Collected data:
*-*-*
(* ===== verification/Shortcuts.v ===== *)
(** * Shortcuts ([multistorageclient/shortcuts.py])

    The functions that take URLs: the resolution of a URL to a profile and a
    path, and the module's caches of clients and path mappings.  Parameters: the
    process id, the value of [MSC_CONFIG], the current path mapping, symbolic
    links of relative paths, and the construction of a client for a profile. *)
From S2P Require Import Prelude PyDict PyPath Types Utils Json Url PathMapping Config Rclone Eviction Cache ConfigLoader ConfigProofs.
From Stdlib Require Import QArith_base.
Local Close Scope Q_scope.

(** ** URLs *)
(** [_build_full_path] *)
Definition build_full_path (original_url : string) (pr : ParseResult) : string :=
  let path := url_path pr in
  let path := if bool_decide (query pr = "") then if endswith original_url "?" then path +:+ "?" else path
              else path +:+ "?" +:+ query pr in
  if bool_decide (fragment pr = "") then path else path +:+ "#" +:+ fragment pr.

(** [re.sub(r"/+", "/", s)] *)
Fixpoint collapse_slashes (s : string) : string :=
  match s with
  | EmptyString => ""
  | String a s' =>
      if bool_decide (a = slash) && startswith s' "/" then collapse_slashes s' else String a (collapse_slashes s')
  end.
Definition with_path (p : string) (pr : ParseResult) : ParseResult :=
  mkParseResult (scheme pr) (netloc pr) p (query pr) (fragment pr).
(** [_resolve_msc_url] *)
Definition resolve_msc_url (url : string) : res (string * string) :=
  res_bind (urlparse url) (fun pr =>
  let path := build_full_path url (with_path (collapse_slashes (url_path pr)) pr) in
  Ok (netloc pr, drop_slash path)).

(** [_resolve_non_msc_url]; [realpath] is [os.path.realpath] *)
Definition resolve_non_msc_url (realpath : string -> string) (m : path_mapping) (url : string) : res (string * string) :=
  res_bind (find_mapping m url) (fun possible_mapping =>
  match possible_mapping with
  | Some x => Ok x
  | None =>
      if startswith url "file://" then
        res_bind (urlparse url) (fun pr => Ok (RESERVED_POSIX_PROFILE_NAME, build_full_path url pr))
      else if startswith url "/" then Ok (RESERVED_POSIX_PROFILE_NAME, normpath url)
      else
        res_bind (urlparse url) (fun pr =>
        let protocol := lower (scheme pr) in
        if bool_decide (protocol = "") then Ok (RESERVED_POSIX_PROFILE_NAME, realpath url)
        else if negb (bool_decide (protocol ∈ SUPPORTED_IMPLICIT_PROFILE_PROTOCOLS)) then Err ValueError
        else if bool_decide (netloc pr = "") then Err ValueError
        else Ok ("_" +:+ protocol +:+ "-" +:+ netloc pr, drop_slash (url_path pr)))
  end).

(** [url.replace("msc:/", "msc://")] *)
Fixpoint double_slashes (fuel : nat) (s : string) : string :=
  match fuel, s with
  | S n, String a s' => if startswith s "msc:/" then "msc://" +:+ double_slashes n (str_drop 5 s) else String a (double_slashes n s')
  | _, _ => s
  end.
Definition normalize_msc_url (url : string) : string :=
  if startswith url "msc:/" && negb (startswith url MSC_PROTOCOL) then double_slashes (String.length url) url else url.

(** ** The module's state *)
Section Module.
Context {W C : Type} (new_client : string -> M W C) (read_mapping : path_mapping) (realpath : string -> string).

Record shortcuts := mkShortcuts {
  client_cache : gmap string C;
  mapping_cache : gmap (option string) path_mapping;
  process_id : Z;
  sc_world : W;
}.

(** [_reinitialize_after_fork] and [_check_and_reinitialize_if_forked] *)
Definition reinitialize_after_fork (pid : Z) (s : shortcuts) : shortcuts := mkShortcuts ∅ ∅ pid (sc_world s).
Definition check_and_reinitialize_if_forked (pid : Z) (s : shortcuts) : shortcuts :=
  if (pid =? process_id s)%Z then s else reinitialize_after_fork pid s.

(** [_read_cached_path_mapping]; [cache_key] is the value of [MSC_CONFIG] *)
Definition read_cached_path_mapping (cache_key : option string) (s : shortcuts) : path_mapping * shortcuts :=
  match mapping_cache s !! cache_key with
  | Some m => (m, s)
  | None => (read_mapping, mkShortcuts (client_cache s) (<[cache_key := read_mapping]> (mapping_cache s)) (process_id s) (sc_world s))
  end.

(** The profile and the path of a URL, and the mapping cache after it *)
Definition resolve_url (cache_key : option string) (url : string) (s : shortcuts) : res (string * string) * shortcuts :=
  let url := normalize_msc_url url in
  if startswith url MSC_PROTOCOL then (resolve_msc_url url, s)
  else let '(m, s') := read_cached_path_mapping cache_key s in (resolve_non_msc_url realpath m url, s').

(** The cached client of a profile, or a new one *)
Definition client_of (profile : string) (s : shortcuts) : res C * shortcuts :=
  match client_cache s !! profile with
  | Some c => (Ok c, s)
  | None =>
      match new_client profile (sc_world s) with
      | (Ok c, w) => (Ok c, mkShortcuts (<[profile := c]> (client_cache s)) (mapping_cache s) (process_id s) w)
      | (Err e, w) => (Err e, mkShortcuts (client_cache s) (mapping_cache s) (process_id s) w)
      end
  end.
Definition resolve_storage_client (pid : Z) (cache_key : option string) (url : string) : M shortcuts (C * string) := fun s =>
  match resolve_url cache_key url (check_and_reinitialize_if_forked pid s) with
  | (Ok (profile, path), s1) =>
      match client_of profile s1 with
      | (Ok c, s2) => (Ok (c, path), s2)
      | (Err e, s2) => (Err e, s2)
      end
  | (Err e, s1) => (Err e, s1)
  end.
*-*-*
■ INSTRUCTIONS TO FOLLOW
Retype every line above with nothing changed.

■ TASK RESPONSE
(* ===== verification/Shortcuts.v ===== *)
(** * Shortcuts ([multistorageclient/shortcuts.py])

    The functions that take URLs: the resolution of a URL to a profile and a
    path, and the module's caches of clients and path mappings.  Parameters: the
    process id, the value of [MSC_CONFIG], the current path mapping, symbolic
    links of relative paths, and the construction of a client for a profile. *)
From S2P Require Import Prelude PyDict PyPath Types Utils Json Url PathMapping Config Rclone Eviction Cache ConfigLoader ConfigProofs.
From Stdlib Require Import QArith_base.
Local Close Scope Q_scope.

(** ** URLs *)
(** [_build_full_path] *)
Definition build_full_path (original_url : string) (pr : ParseResult) : string :=
  let path := url_path pr in
  let path := if bool_decide (query pr = "") then if endswith original_url "?" then path +:+ "?" else path
              else path +:+ "?" +:+ query pr in
  if bool_decide (fragment pr = "") then path else path +:+ "#" +:+ fragment pr.

(** [re.sub(r"/+", "/", s)] *)
Fixpoint collapse_slashes (s : string) : string :=
  match s with
  | EmptyString => ""
  | String a s' =>
      if bool_decide (a = slash) && startswith s' "/" then collapse_slashes s' else String a (collapse_slashes s')
  end.
Definition with_path (p : string) (pr : ParseResult) : ParseResult :=
  mkParseResult (scheme pr) (netloc pr) p (query pr) (fragment pr).
(** [_resolve_msc_url] *)
Definition resolve_msc_url (url : string) : res (string * string) :=
  res_bind (urlparse url) (fun pr =>
  let path := build_full_path url (with_path (collapse_slashes (url_path pr)) pr) in
  Ok (netloc pr, drop_slash path)).

(** [_resolve_non_msc_url]; [realpath] is [os.path.realpath] *)
Definition resolve_non_msc_url (realpath : string -> string) (m : path_mapping) (url : string) : res (string * string) :=
  res_bind (find_mapping m url) (fun possible_mapping =>
  match possible_mapping with
  | Some x => Ok x
  | None =>
      if startswith url "file://" then
        res_bind (urlparse url) (fun pr => Ok (RESERVED_POSIX_PROFILE_NAME, build_full_path url pr))
      else if startswith url "/" then Ok (RESERVED_POSIX_PROFILE_NAME, normpath url)
      else
        res_bind (urlparse url) (fun pr =>
        let protocol := lower (scheme pr) in
        if bool_decide (protocol = "") then Ok (RESERVED_POSIX_PROFILE_NAME, realpath url)
        else if negb (bool_decide (protocol ∈ SUPPORTED_IMPLICIT_PROFILE_PROTOCOLS)) then Err ValueError
        else if bool_decide (netloc pr = "") then Err ValueError
        else Ok ("_" +:+ protocol +:+ "-" +:+ netloc pr, drop_slash (url_path pr)))
  end).

(** [url.replace("msc:/", "msc://")] *)
Fixpoint double_slashes (fuel : nat) (s : string) : string :=
  match fuel, s with
  | S n, String a s' => if startswith s "msc:/" then "msc://" +:+ double_slashes n (str_drop 5 s) else String a (double_slashes n s')
  | _, _ => s
  end.
Definition normalize_msc_url (url : string) : string :=
  if startswith url "msc:/" && negb (startswith url MSC_PROTOCOL) then double_slashes (String.length url) url else url.

(** ** The module's state *)
Section Module.
Context {W C : Type} (new_client : string -> M W C) (read_mapping : path_mapping) (realpath : string -> string).

Record shortcuts := mkShortcuts {
  client_cache : gmap string C;
  mapping_cache : gmap (option string) path_mapping;
  process_id : Z;
  sc_world : W;
}.

(** [_reinitialize_after_fork] and [_check_and_reinitialize_if_forked] *)
Definition reinitialize_after_fork (pid : Z) (s : shortcuts) : shortcuts := mkShortcuts ∅ ∅ pid (sc_world s).
Definition check_and_reinitialize_if_forked (pid : Z) (s : shortcuts) : shortcuts :=
  if (pid =? process_id s)%Z then s else reinitialize_after_fork pid s.

(** [_read_cached_path_mapping]; [cache_key] is the value of [MSC_CONFIG] *)
Definition read_cached_path_mapping (cache_key : option string) (s : shortcuts) : path_mapping * shortcuts :=
  match mapping_cache s !! cache_key with
  | Some m => (m, s)
  | None => (read_mapping, mkShortcuts (client_cache s) (<[cache_key := read_mapping]> (mapping_cache s)) (process_id s) (sc_world s))
  end.

(** The profile and the path of a URL, and the mapping cache after it *)
Definition resolve_url (cache_key : option string) (url : string) (s : shortcuts) : res (string * string) * shortcuts :=
  let url := normalize_msc_url url in
  if startswith url MSC_PROTOCOL then (resolve_msc_url url, s)
  else let '(m, s') := read_cached_path_mapping cache_key s in (resolve_non_msc_url realpath m url, s').

(** The cached client of a profile, or a new one *)
Definition client_of (profile : string) (s : shortcuts) : res C * shortcuts :=
  match client_cache s !! profile with
  | Some c => (Ok c, s)
  | None =>
      match new_client profile (sc_world s) with
      | (Ok c, w) => (Ok c, mkShortcuts (<[profile := c]> (client_cache s)) (mapping_cache s) (process_id s) w)
      | (Err e, w) => (Err e, mkShortcuts (client_cache s) (mapping_cache s) (process_id s) w)
      end
  end.
Definition resolve_storage_client (pid : Z) (cache_key : option string) (url : string) : M shortcuts (C * string) := fun s =>
  match resolve_url cache_key url (check_and_reinitialize_if_forked pid s) with
  | (Ok (profile, path), s1) =>
      match client_of profile s1 with
      | (Ok c, s2) => (Ok (c, path), s2)
      | (Err e, s2) => (Err e, s2)
      end
  | (Err e, s1) => (Err e, s1)
  end.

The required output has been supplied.